Jennifer Gravley says:
May 16, 2018
Thank you for reading it!
rai says:
Nov 5, 2018
thanks
Renee E. D'Aoust says:
May 16, 2018
Lovely piece and so full of possibility. It reminds me of how limbs carve out and around negative space in modern dance. Thanks for this, Jennifer G. & Brevity. -Renee
Jennifer Gravley says:
May 16, 2018
What a beautiful comparison! Thank you!
Cate says:
Oct 16, 2018
A beautiful, beautiful piece; a lyrical call and response between form and content.
Anita Bacha says:
Oct 16, 2018
Beautiful read! A space is a possibility! Yes, indeed it is, in writing as well as in life.
Thank you for sharing.
Gilberto Torres Jr says:
Oct 16, 2018
That was beautiful! I liked it a lot!
Lisa Chesser says:
Oct 16, 2018
I think all writers felt possibilities when they read those words.
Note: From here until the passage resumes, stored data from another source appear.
(** The minimum is one of the candidates, and no candidate ranks below it. *)
Lemma min_ranked_spec l :
  match min_ranked l with
  | Some m => m ∈ l ∧ ∀ y, y ∈ l → rank_le m y
  | None => l = []
  end.
Proof.
  unfold min_ranked. destruct l as [|x l]; [done|].
  cut (foldl (λ best y, if rank_less best y then best else y) x l ∈ x :: l ∧
       ∀ y, y ∈ x :: l → rank_le (foldl (λ best y, if rank_less best y then best else y) x l) y); [done|].
  revert x. induction l as [|z l IH]; intros x; cbn [foldl].
  { split; [left|]. intros y ->%list_elem_of_singleton. right. lia. }
  unfold rank_less at 2 4. destruct (bool_decide_reflect (x.1 < z.1 ∨ x.1 = z.1 ∧ (x.2 ≤ z.2)%N)) as [Hlt|Hge].
  - destruct (IH x) as [Hin Hmin]. split; [set_solver|]. intros y [->|[->|Hy]%elem_of_cons]%elem_of_cons.
    + apply Hmin. left.
    + assert (H := Hmin x ltac:(left)). unfold rank_le in *. lia.
    + apply Hmin. by right.
  - destruct (IH z) as [Hin Hmin]. split; [set_solver|]. intros y [->|Hy]%elem_of_cons; [|by apply Hmin].
    assert (H := Hmin z ltac:(left)). unfold rank_le in *. lia.
Qed.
It’s the reason we write. You wove the words perfectly.
Cynthia Brandel says:
Oct 16, 2018
Just Wonderful! Thank you for sharing.
DR. GARGI PANICKER says:
Oct 17, 2018
love it
Dodie says:
Oct 17, 2018
I love this. Although I’m painter more than a writer we ALL Jane our version of white space. How we use it is up to us.
Cayusewarrior says:
Oct 18, 2018
Jennifer and interesting metaphoric vision of the fabric of light.
Being a Meditator and Study of Matter and Energy to Seek the Truth of life, existence, I compare this much to my own Objective Observations.
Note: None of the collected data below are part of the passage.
(* ===== verification/EventsTheorems.v ===== *)
(** * The event walks

    What [depth_first_events] of [graph/search/events/depth_first.rs] reports,
    as a relation: the walk with its grey path and its finished nodes. The loop
    over frames and arena feeds exactly that list of events to the callback,
    and the discoveries and finishes in it are the orders of [Traverse]. The
    breadth-first walk likewise feeds a list, read off the queue of [Bfs]. *)

From S2P Require Import Prelude Ids View EdgeViews Store StoreInv StoreSpec StoreView History Samples Traverse Bfs Events.
Import DfsEvent.

(** The callback over a list of events, up to the first break or panic. *)
Fixpoint feed {St B E : Type} (on_event : St → E → res (St * option B)) (st : St) (events : list E) : res (St * option B) :=
  match events with
  | [] => mret (st, None)
  | event :: events =>
      '(st, broke) ← on_event st event;
      match broke with
      | Some value => mret (st, Some value)
      | None => feed on_event st events
      end
  end.

Lemma feed_app {St B E} (on_event : St → E → res (St * option B)) st e1 e2 :
  feed on_event st (e1 ++ e2) =
    match feed on_event st e1 with Ok (st, None) => feed on_event st e2 | r => r end.
Proof.
  revert st. induction e1 as [|e e1 IH]; intros st; cbn; [done|].
  destruct (on_event st e) as [[st' [v|]]| |]; rsimpl; [done|apply IH|done|done].
Qed.

(** ** The walk *)

Section Scan.
Context (next : Id → list Id).

(** Going through the successors [l] of the head of the grey path [P], with
    [B] finished: the events, and what is finished afterwards. *)
Inductive scan : list Id → gset Id → list Id → list DfsEvent.t → gset Id → Prop :=
  | scan_nil P B : scan P B [] [] B
  | scan_back u P B v l evs B' : v ∈ u :: P →
      scan (u :: P) B l evs B' → scan (u :: P) B (v :: l) (BackEdge u v :: evs) B'
  | scan_cross u P B v l evs B' : v ∉ u :: P → v ∈ B →
      scan (u :: P) B l evs B' → scan (u :: P) B (v :: l) (ForwardOrCross u v :: evs) B'
  | scan_tree u P B v l e1 B1 e2 B' : v ∉ u :: P → v ∉ B →
      scan (v :: u :: P) B (next v) e1 B1 → scan (u :: P) ({[v]} ∪ B1) l e2 B' →
      scan (u :: P) B (v :: l) (TreeEdge u v :: Discover v (S (length P)) :: e1 ++ Finish v :: e2) B'.

(** The whole walk. *)
Definition walked (start : Id) (evs : list DfsEvent.t) (B' : gset Id) : Prop :=
  ∃ e B, scan [start] ∅ (next start) e B ∧ evs = Discover start 0 :: e ++ [Finish start] ∧ B' = {[start]} ∪ B.

Definition discovered (evs : list DfsEvent.t) : list Id :=
  omap (λ e, match e with Discover x _ => Some x | _ => None end) evs.
Definition finished (evs : list DfsEvent.t) : list Id :=
  omap (λ e, match e with Finish x => Some x | _ => None end) evs.
(** The targets of the edges out of [u] that were classified, in order. *)
Definition classified (u : Id) (evs : list DfsEvent.t) : list Id :=
  omap (λ e, match e with
    | TreeEdge x y | BackEdge x y | ForwardOrCross x y => if decide (x = u) then Some y else None
    | _ => None end) evs.
(** Loop turns the events stand for: a discovery shares its turn. *)
Definition turns (evs : list DfsEvent.t) : nat :=
  sum_list_with (λ e, match e with Discover _ _ => 0 | _ => 1 end) evs.

Lemma discovered_app e1 e2 : discovered (e1 ++ e2) = discovered e1 ++ discovered e2.
Proof. apply omap_app. Qed.
Lemma finished_app e1 e2 : finished (e1 ++ e2) = finished e1 ++ finished e2.
Proof. apply omap_app. Qed.
Lemma classified_app u e1 e2 : classified u (e1 ++ e2) = classified u e1 ++ classified u e2.
Proof. apply omap_app. Qed.

(** The path and the finished nodes of a walk. *)
Fixpoint replay (path : list Id) (done : gset Id) (evs : list DfsEvent.t) : option (list Id * gset Id) :=
  match evs with
  | [] => Some (path, done)
  | Discover v k :: evs => if decide (k = length path ∧ v ∉ path ∧ v ∉ done) then replay (v :: path) done evs else None
  | TreeEdge u v :: evs => if decide (head path = Some u ∧ v ∉ path ∧ v ∉ done) then replay path done evs else None
  | BackEdge u v :: evs => if decide (head path = Some u ∧ v ∈ path) then replay path done evs else None
  | ForwardOrCross u v :: evs => if decide (head path = Some u ∧ v ∉ path ∧ v ∈ done) then replay path done evs else None
  | Finish v :: evs => if decide (head path = Some v) then replay (tail path) ({[v]} ∪ done) evs else None
  end.

Lemma replay_app path don e1 e2 :
  replay path don (e1 ++ e2) = '(path, don) ← replay path don e1; replay path don e2.
Proof.
  revert path don. induction e1 as [|e e1 IH]; intros path don; cbn; [done|].
  destruct e; case_decide; try done; apply IH.
Qed.

Lemma scan_replay P B l evs B' : scan P B l evs B' → replay P B evs = Some (P, B').
Proof.
  induction 1 as [|u P B v l evs B' Hv _ IH|u P B v l evs B' Hv HB _ IH|u P B v l e1 B1 e2 B' Hv HB _ IH1 _ IH2]; cbn.
  - done.
  - by rewrite decide_True.
  - by rewrite decide_True.
  - rewrite decide_True by done. rewrite decide_True by done. rewrite replay_app, IH1. cbn. by rewrite decide_True.
Qed.

(** What a scan finishes is new, off the path, and closed up to the path. *)
Record scan_facts (P : list Id) (B : gset Id) (l : list Id) (B' : gset Id) : Prop := {
  scf_grows : B ⊆ B';
  scf_off : ∀ x, x ∈ B' → x ∈ B ∨ x ∉ P;
  scf_list : ∀ x, x ∈ l → x ∈ P ∨ x ∈ B';
  scf_closed : ∀ x y, x ∈ B' → x ∉ B → y ∈ next x → y ∈ P ∨ y ∈ B';
}.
In matter consciousness we see with the naked eyes the physical matter/material world (waking or dream state consciousness). Looking through the 3rd Eye, a point between the physical eye brows, or the Christ Conscious Center, we see the Light/Energy world (of Cosmic permanent Time and Space that has no beginning or end. You eternal white space.
As you enter into this Kingdom of Light and Energy there is the Sound of Vibration, light. As the material world passes away with more and more practice. Your physical experience, and unique body and mind form dissipate into non-existence. You are left with just the Sound of Vibration, Light and Energy of Being.
When go into our out of these to forms of existence, like starting a new fabric project. It is an experience of perfection within and with out, a leaning experience. The peace, joy and bliss Out/In There has little to do with the material world interactions. No body, no mind, no needs, wants or desires or emotions. Hard to relate to People, Places or things or them to you, except in or out of the particular reality of you experience and theirs..
That is not a rub except trying to share that peace with others that cannot help but attach something physical, material, psychological or emotional in their own experience and be reactive. “Wait: My feet are not touch the ground”. But the maturity of the Spirit and Material in you vibration is a unique is a personal experience of BEING alive.
My adventure or project of Sewing it to walk in both. Knowing many will not understand Me in either. No problem.
That alive is felt in body and spirit. Nothing we have control of at all. Your white space never is extinguished it is a consciousness for lack of a better word like this World, Next World or those Many Mansions in the ski.
Matter is Energy. Plenty of energy (white space) to go around and it cannot be created or destroyed. Even as material time and space simply changes FORM.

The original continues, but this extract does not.